Donald Trump and the NFL Response Was a Temporary Boom for ESPN Talk Ratings
By Jason Lisk
September was a volatile month at ESPN, as the NFL season opened with Jemele Hill’s comments about Donald Trump being a white supremacist. That story traveled beyond the normal sports realm and even reached the point where the White House press secretary responded. The network faced plenty of noise about a perceived liberal bias as the football season got underway, and then Donald Trump ratcheted things up when he went after the NFL and its players in a speech on Friday night, September 22nd.
Right before that moment, we had watched a full day of daytime programming on both ESPN and FS1 to examine how much key talk shows actually touched on politics. Trump’s comments, though, nuked those ratios and it became the main NFL story for the weekend and leading into the following week.
While ESPN was facing outward criticism from the right, that incident proved to be a temporary boom for ESPN’s daytime programming, coming right as the network reorganized its leadership structure for SportsCenter. People may say that they don’t want politics in their sports, but a ratings comparison shows that for the early part of the next week the controversy and noise brought more viewers.

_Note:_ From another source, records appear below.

(* ===== verification/DeployedSpec.v ===== *)
(** * The deployed program: what its users may rely on

    The properties of whole runs of the program of [Deployed], from the start of the
    runtime, for every sequence of inputs and every clock: the answers, their order, that
    they come, and what a malformed request does. *)
From S2P Require Import Prelude Types Values Assembler Protocol Fiber FiberTypes FiberRuns Waits WaitsSpec Runtime RuntimeInv Deployed.
From stdpp Require Import pretty.
Local Open Scope string_scope.
Local Open Scope list_scope.

(** The inputs a sequence of events delivers. *)
Definition delivered_inputs (evs : list RtEvent) : list Input :=
  omap (fun ev => match ev with Rt_Deliver input => Some input | Rt_Step _ => None end) evs.

Section runs.
Context `{Profile} `{BinaryHeap} `{Slab}.

(** ** Invariant of a run *)

(** The program is at one of its stages, [inputs] having been delivered. *)
Definition deployed_at (inputs : list Input) (pc : Pc) (self : Runtime) (accepted : list Req)
  (answered rank : nat) : Prop :=
  stage pc self accepted answered rank /\
  accepted ++ requests_in (inputs_left self) = requests_in inputs /\
  exists before, inputs = before ++ inputs_left self.

Lemma stage_sent pc self accepted answered rank :
  stage pc self accepted answered rank ->
  (answered <= length accepted)%nat /\ sent self = map answer (take answered accepted) /\ (rank <= 13)%nat.
Proof.
  intros Hst. destruct Hst as [pc self fb Hpc Hb _|self fb sm Hb _ _|self sm Hb _|self accepted answered [Hh _]
    |pc self accepted answered Hpc [Hh _]|pc self accepted answered [Hh _]].
  1-3: split; [done|]; split; [by rewrite (bo_sent _ _ _ Hb)|]; destruct pc || idtac; lia.
  - split; [exact (hr_taken _ _ _ _ Hh)|]. split; [exact (hr_sent _ _ _ _ Hh)|lia].
  - pose proof (hr_taken _ _ _ _ Hh). split; [lia|]. split; [exact (hr_sent _ _ _ _ Hh)|]. destruct pc; lia.
  - split; [exact (hr_taken _ _ _ _ Hh)|]. split; [exact (hr_sent _ _ _ _ Hh)|].
    destruct pc; [..|case_decide]; lia.
Qed.

Lemma requests_in_app l1 l2 : requests_in (l1 ++ l2) = requests_in l1 ++ requests_in l2.
Proof. unfold requests_in. by rewrite map_app, concat_app. Qed.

To look at this, we examined two stretches of programming. The first was the key morning show First Take. First Take was moved from ESPN2 to ESPN last January, so to properly measure the impact we also included the corresponding ratings of the 10 am SportsCenter that swapped places to ESPN2, to measure that entire time slot.
The other was the 6 pm SportsCenter (SC6), hosted by Jemele Hill and Michael Smith, and the two debate-style shows that lead into that time: Around The Horn and Pardon The Interruption.
ESPN’s ratings declines and loss of subscribers has been an ongoing issue, and any year-over-year analysis shows the decline over a large enough period of time. When we looked back at the first three months of SC6, year-over-year declines of 12-15% on a weekly basis were the norm by April and early May for both PTI and SC6. First Take has only avoided this if you ignore the “rob Peter to pay Paul” situation where it was moved to ESPN to stem declines.
Here is a comparison for the period from the start of the NFL season (the week of September 11th) up until Donald Trump’s Friday night comments, and then the three-day period at the start of the next week (September 25 to 27), and then the five weekdays since that time. All data is from Showbuzz Daily. (NOTE: Around The Horn and Pardon the Interruption numbers exclude some days the week of September 18, 2016 that were on ESPN2 because of hockey).
The viewers in the three weekdays after Trump’s statements and the NFL response were overall flat year-over-year across these programs, which, in comparison was quite the increase. SC6 had its largest numbers during this stretch with 618,000 viewers on September 26th (it is on ESPN2 every Monday because of MNF Countdown). Only one other day during this period (Tuesday, September 19) did it exceed 500,000. PTI also had its two highest viewership days on Monday and Tuesday, while First Take’s Tuesday viewership was only surpassed by the first morning after week 1 of the NFL season concluded.
The numbers show that the rebound was mostly short-lived. SC6 is the only one that hasn’t returned or exceeded early YOY drop-offs through this Wednesday. But for a few days, ESPN benefitted from the President not sticking to politics.